Traditional methods to measure SAM were HPLC and LC-MS/MS, which require costly equipment, are time-consuming, laborious and specially trained professionals to operate the equipment. The ability to measure SAM in biological samples has been a huge challenge due to its instability. The specificity, sensitivity and accuracy of the HPLC method are poor. The main limitations of HPLC and LC-MS/MS to measure SAM are the sample extraction, pretreatment, and lengthy measurement processes, which involve high temperatures and solvent steps that may cause changes in the molecule being measured, especially the very unstable SAM. A simple, convenient, specific, accurate and inexpensive detection method is required to measure SAM concentrations. In this study, SAM concentrations were quantified using a cELISA. The 118-6 and 84-3 anti-SAM monoclonal antibodies prepared from cell lines in this study have high sensitivity, specificity and affinity, and the established cELISA method was suitable for the quantitative measurement of serum samples obtained from patients with various liver diseases. The immunoassay is simple, fast, sensitive and specific, does not need specialized or expensive equipment, and can be performed by any lab technician.
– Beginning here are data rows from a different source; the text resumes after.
Lemma clean_bind {X A B} (m : M X A) (f : A → M X B) x :
  clean m x → (∀ a x', m x = Ok (a, x') → clean (f a) x') → clean (mbind f m) x.
Proof. unfold clean. cbv [mbind M_bind]. destruct (m x) as [[a x']| | |]; cbn; auto. Qed.
Lemma clean_foldM {X A B} (f : B → A → M X B) b l x :
  Forall (λ a, ∀ b x, clean (f b a) x) l → clean (foldM f b l) x.
Proof.
  intros H. revert b x. induction H as [|a l Ha Hl IH]; intros b x; [done|]. cbn [foldM].
  apply clean_bind; [apply Ha | intros; apply IH].
Qed.
Lemma clean_visit e : ∀ d b, clean (visit e d) b.
Proof.
  induction e as [c|ch IH|ch IH|e IH|x e IH|r o IHr IHo] using SearchExpression.ind; intros d b; cbn [visit];
    (apply clean_bind; [apply clean_depth | intros _ b1 _]).
  - apply clean_leaf.
  - apply clean_bind; [apply clean_children | intros _ b2 _]. apply clean_foldM. eapply Forall_impl; [exact IH | auto].
  - apply clean_bind; [apply clean_children | intros _ b2 _]. apply clean_foldM. eapply Forall_impl; [exact IH | auto].
  - apply clean_bind; [apply clean_charge | intros _ b2 _]. apply IH.
  - apply clean_bind; [|intros _ b2 _; apply clean_bind; [apply clean_charge | intros; apply IH]].
    unfold clean, lift. pose proof (validate_query_boost_tame x). by destruct (validate_query_boost x).
  - apply clean_bind; [apply clean_optional_children | intros _ b2 _].
    apply clean_bind; [apply clean_charge | intros _ b3 _]. apply clean_bind; [apply IHr | intros _ b4 _].
    apply clean_foldM. eapply Forall_impl; [exact IHo | auto].
Qed.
The methylation index can be determined simply, quickly and accurately, which is of great significance to allow researchers to obtain a deeper understanding of biochemical metabolic pathways. These pathways are essential for studies of various organisms (including fauna and flora) to explore the root causes of disease development and assist in diagnosis and therapy.
Ademetionine or Transmeti, which use SAM as the active ingredient, are routinely used as liver-protective medicinesin China, some Asian-Pacific countries and Eastern Europe. Based on the efficacy of these medicines, SAM is clearly important for normal liver function, and reduced SAM level is a common factor in liver damage and diseases. Thus, serum SAM can reflect the severity or status of liver diseases.